DATA IN THIS EXERCISE Block Start
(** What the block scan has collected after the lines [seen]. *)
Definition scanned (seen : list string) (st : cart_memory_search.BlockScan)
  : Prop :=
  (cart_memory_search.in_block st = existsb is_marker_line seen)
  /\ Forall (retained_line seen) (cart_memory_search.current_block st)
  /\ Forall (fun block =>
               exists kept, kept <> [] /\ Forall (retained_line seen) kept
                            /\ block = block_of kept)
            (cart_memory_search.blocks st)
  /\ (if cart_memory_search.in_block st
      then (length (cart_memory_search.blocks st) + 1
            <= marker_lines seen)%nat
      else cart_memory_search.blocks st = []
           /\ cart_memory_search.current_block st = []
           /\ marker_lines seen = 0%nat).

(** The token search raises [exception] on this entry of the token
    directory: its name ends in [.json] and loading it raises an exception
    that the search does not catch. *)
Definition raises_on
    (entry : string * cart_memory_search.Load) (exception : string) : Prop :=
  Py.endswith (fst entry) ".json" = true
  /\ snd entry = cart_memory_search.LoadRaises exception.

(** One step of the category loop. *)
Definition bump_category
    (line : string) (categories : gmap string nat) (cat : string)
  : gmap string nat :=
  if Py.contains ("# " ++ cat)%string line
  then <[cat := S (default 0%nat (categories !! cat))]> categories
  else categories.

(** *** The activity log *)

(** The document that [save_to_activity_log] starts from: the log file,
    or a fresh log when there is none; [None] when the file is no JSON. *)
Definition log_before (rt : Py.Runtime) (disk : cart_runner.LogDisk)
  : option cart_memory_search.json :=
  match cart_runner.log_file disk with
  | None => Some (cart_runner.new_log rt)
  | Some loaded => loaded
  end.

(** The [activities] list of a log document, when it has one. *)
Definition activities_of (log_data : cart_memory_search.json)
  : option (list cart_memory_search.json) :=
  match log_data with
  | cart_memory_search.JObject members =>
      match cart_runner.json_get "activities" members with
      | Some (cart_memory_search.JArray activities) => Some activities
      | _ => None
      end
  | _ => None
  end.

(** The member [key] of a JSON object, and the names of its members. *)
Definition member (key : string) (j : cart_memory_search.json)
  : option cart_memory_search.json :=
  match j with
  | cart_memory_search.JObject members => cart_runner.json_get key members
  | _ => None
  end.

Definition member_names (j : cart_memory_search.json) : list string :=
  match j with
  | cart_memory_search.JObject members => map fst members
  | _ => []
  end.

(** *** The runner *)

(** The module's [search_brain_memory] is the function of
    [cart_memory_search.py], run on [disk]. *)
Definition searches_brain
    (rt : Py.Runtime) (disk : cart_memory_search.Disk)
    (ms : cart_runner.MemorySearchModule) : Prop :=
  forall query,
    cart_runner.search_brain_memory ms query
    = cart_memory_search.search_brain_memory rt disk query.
DATA IN THIS EXERCISE Block End
WHAT YOU SHOULD DO —
Using the listing above, return word for word each line from the one that has "activities) => Some activities" through the one that has "Definition searches_brain", and no line outside that range.

THE ANSWER —
      | Some (cart_memory_search.JArray activities) => Some activities
      | _ => None
      end
  | _ => None
  end.

(** The member [key] of a JSON object, and the names of its members. *)
Definition member (key : string) (j : cart_memory_search.json)
  : option cart_memory_search.json :=
  match j with
  | cart_memory_search.JObject members => cart_runner.json_get key members
  | _ => None
  end.

Definition member_names (j : cart_memory_search.json) : list string :=
  match j with
  | cart_memory_search.JObject members => map fst members
  | _ => []
  end.

(** *** The runner *)

(** The module's [search_brain_memory] is the function of
    [cart_memory_search.py], run on [disk]. *)
Definition searches_brain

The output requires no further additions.